## Data listing:
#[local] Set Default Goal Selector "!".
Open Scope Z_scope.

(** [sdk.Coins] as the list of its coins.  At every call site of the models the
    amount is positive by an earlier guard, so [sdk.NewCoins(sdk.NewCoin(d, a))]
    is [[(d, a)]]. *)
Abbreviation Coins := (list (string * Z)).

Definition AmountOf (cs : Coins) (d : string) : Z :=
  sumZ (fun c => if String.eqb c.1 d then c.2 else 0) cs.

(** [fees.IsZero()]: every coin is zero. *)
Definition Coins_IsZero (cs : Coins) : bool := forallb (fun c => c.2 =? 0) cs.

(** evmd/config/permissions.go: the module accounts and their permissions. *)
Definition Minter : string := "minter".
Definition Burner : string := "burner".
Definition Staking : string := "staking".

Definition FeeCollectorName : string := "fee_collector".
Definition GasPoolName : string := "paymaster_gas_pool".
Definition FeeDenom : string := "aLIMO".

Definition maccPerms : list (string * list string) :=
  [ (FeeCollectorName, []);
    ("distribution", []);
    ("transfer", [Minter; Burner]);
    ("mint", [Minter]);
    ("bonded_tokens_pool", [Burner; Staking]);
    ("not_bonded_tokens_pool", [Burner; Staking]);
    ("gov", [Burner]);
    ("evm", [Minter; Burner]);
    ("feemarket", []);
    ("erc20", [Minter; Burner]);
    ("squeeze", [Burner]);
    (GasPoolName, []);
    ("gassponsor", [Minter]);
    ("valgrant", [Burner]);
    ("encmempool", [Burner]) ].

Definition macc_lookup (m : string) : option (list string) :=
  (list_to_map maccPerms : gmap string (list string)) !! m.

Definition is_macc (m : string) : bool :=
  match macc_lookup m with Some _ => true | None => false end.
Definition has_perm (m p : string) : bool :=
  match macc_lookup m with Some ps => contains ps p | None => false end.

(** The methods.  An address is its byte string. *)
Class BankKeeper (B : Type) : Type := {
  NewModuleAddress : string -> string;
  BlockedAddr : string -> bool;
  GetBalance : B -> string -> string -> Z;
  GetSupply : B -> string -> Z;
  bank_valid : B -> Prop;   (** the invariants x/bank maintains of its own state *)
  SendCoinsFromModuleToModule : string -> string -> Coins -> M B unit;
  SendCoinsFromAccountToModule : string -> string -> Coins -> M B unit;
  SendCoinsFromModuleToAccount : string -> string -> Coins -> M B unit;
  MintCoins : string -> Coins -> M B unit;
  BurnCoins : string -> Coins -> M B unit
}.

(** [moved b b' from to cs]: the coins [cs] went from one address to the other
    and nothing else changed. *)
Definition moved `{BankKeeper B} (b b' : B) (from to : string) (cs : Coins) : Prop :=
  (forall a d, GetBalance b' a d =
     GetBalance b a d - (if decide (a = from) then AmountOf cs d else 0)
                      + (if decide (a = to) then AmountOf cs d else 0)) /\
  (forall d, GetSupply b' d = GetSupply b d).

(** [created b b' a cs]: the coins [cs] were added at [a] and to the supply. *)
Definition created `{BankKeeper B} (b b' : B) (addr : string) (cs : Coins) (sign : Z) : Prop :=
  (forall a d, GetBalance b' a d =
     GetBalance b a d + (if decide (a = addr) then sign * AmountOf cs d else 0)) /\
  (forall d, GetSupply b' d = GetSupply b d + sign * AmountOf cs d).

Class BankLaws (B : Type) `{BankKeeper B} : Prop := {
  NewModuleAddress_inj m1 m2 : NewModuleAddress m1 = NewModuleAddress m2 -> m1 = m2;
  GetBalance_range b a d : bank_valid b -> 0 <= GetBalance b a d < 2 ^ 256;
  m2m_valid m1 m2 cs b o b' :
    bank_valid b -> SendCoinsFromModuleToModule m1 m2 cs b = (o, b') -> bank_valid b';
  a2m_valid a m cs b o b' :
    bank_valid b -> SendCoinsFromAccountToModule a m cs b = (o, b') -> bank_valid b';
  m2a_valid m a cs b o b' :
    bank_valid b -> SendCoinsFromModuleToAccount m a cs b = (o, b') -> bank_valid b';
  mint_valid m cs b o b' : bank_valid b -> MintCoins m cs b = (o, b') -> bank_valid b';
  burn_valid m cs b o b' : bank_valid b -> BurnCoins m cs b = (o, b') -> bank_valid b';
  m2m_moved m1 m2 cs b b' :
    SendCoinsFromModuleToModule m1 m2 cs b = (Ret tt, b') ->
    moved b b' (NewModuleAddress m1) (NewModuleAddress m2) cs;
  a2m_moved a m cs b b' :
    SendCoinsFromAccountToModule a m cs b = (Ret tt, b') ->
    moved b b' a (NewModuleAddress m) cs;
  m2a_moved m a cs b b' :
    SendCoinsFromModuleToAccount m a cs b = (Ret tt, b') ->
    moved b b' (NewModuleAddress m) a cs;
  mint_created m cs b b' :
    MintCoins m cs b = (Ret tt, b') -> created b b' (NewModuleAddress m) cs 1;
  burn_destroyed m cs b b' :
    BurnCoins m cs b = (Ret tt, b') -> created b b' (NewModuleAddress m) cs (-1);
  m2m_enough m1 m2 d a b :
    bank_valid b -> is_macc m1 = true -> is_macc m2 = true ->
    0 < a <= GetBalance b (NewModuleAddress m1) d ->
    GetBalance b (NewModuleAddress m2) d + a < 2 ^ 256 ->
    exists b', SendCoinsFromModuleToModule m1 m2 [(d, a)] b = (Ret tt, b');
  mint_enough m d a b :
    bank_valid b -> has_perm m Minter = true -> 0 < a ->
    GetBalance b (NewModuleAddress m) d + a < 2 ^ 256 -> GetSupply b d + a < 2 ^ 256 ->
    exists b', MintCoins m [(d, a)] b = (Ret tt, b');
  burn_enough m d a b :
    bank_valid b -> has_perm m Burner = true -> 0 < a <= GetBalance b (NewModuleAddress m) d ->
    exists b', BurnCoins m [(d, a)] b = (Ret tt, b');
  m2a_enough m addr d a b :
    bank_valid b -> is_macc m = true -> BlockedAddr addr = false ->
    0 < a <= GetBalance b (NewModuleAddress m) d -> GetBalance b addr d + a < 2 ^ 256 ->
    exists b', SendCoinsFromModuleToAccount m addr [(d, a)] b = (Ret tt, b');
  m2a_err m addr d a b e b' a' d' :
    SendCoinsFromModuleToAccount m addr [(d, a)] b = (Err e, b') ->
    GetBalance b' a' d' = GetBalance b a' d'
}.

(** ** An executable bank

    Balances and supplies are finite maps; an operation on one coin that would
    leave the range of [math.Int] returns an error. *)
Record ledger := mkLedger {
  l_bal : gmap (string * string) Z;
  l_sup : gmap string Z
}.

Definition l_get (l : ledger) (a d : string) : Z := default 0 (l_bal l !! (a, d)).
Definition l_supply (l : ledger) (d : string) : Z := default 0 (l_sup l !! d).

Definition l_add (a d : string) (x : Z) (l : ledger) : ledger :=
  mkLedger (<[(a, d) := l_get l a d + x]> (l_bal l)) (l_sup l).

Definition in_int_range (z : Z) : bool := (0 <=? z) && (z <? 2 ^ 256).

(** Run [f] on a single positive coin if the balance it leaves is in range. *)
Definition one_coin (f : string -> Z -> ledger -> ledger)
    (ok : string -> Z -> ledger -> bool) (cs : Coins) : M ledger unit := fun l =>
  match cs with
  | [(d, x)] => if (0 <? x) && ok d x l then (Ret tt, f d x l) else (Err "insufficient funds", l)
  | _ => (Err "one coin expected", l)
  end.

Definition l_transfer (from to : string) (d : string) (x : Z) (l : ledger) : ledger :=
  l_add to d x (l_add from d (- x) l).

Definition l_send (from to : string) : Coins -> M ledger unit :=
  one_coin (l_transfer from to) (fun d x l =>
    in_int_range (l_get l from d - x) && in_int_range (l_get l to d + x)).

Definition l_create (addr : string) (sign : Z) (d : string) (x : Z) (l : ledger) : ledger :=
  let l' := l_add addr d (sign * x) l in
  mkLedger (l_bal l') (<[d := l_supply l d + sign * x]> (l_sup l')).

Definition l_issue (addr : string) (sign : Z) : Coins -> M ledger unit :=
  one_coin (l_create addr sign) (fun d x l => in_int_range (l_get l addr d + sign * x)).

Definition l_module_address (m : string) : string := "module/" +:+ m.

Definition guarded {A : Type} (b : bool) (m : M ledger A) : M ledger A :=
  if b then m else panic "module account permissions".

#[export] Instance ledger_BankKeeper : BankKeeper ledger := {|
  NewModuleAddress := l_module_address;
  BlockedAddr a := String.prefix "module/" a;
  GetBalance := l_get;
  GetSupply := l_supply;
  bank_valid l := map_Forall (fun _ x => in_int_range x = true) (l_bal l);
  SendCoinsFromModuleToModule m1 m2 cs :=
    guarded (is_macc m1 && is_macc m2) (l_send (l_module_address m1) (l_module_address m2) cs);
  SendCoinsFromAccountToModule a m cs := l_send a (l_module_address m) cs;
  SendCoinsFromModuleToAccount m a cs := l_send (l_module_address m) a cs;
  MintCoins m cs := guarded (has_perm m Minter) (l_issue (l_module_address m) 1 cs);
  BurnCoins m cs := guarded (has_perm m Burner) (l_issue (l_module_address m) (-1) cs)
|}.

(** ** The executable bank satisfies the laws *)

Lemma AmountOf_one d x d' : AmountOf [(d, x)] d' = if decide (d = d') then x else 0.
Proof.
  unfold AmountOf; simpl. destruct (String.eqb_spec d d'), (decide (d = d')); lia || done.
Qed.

## Exercise directions:
Begin with the first line of the records and reproduce each line as is, ending with the line that holds "Class BankKeeper (B".

## Answer for this exercise:
#[local] Set Default Goal Selector "!".
Open Scope Z_scope.

(** [sdk.Coins] as the list of its coins.  At every call site of the models the
    amount is positive by an earlier guard, so [sdk.NewCoins(sdk.NewCoin(d, a))]
    is [[(d, a)]]. *)
Abbreviation Coins := (list (string * Z)).

Definition AmountOf (cs : Coins) (d : string) : Z :=
  sumZ (fun c => if String.eqb c.1 d then c.2 else 0) cs.

(** [fees.IsZero()]: every coin is zero. *)
Definition Coins_IsZero (cs : Coins) : bool := forallb (fun c => c.2 =? 0) cs.

(** evmd/config/permissions.go: the module accounts and their permissions. *)
Definition Minter : string := "minter".
Definition Burner : string := "burner".
Definition Staking : string := "staking".

Definition FeeCollectorName : string := "fee_collector".
Definition GasPoolName : string := "paymaster_gas_pool".
Definition FeeDenom : string := "aLIMO".

Definition maccPerms : list (string * list string) :=
  [ (FeeCollectorName, []);
    ("distribution", []);
    ("transfer", [Minter; Burner]);
    ("mint", [Minter]);
    ("bonded_tokens_pool", [Burner; Staking]);
    ("not_bonded_tokens_pool", [Burner; Staking]);
    ("gov", [Burner]);
    ("evm", [Minter; Burner]);
    ("feemarket", []);
    ("erc20", [Minter; Burner]);
    ("squeeze", [Burner]);
    (GasPoolName, []);
    ("gassponsor", [Minter]);
    ("valgrant", [Burner]);
    ("encmempool", [Burner]) ].

Definition macc_lookup (m : string) : option (list string) :=
  (list_to_map maccPerms : gmap string (list string)) !! m.

Definition is_macc (m : string) : bool :=
  match macc_lookup m with Some _ => true | None => false end.
Definition has_perm (m p : string) : bool :=
  match macc_lookup m with Some ps => contains ps p | None => false end.

(** The methods.  An address is its byte string. *)
Class BankKeeper (B : Type) : Type := {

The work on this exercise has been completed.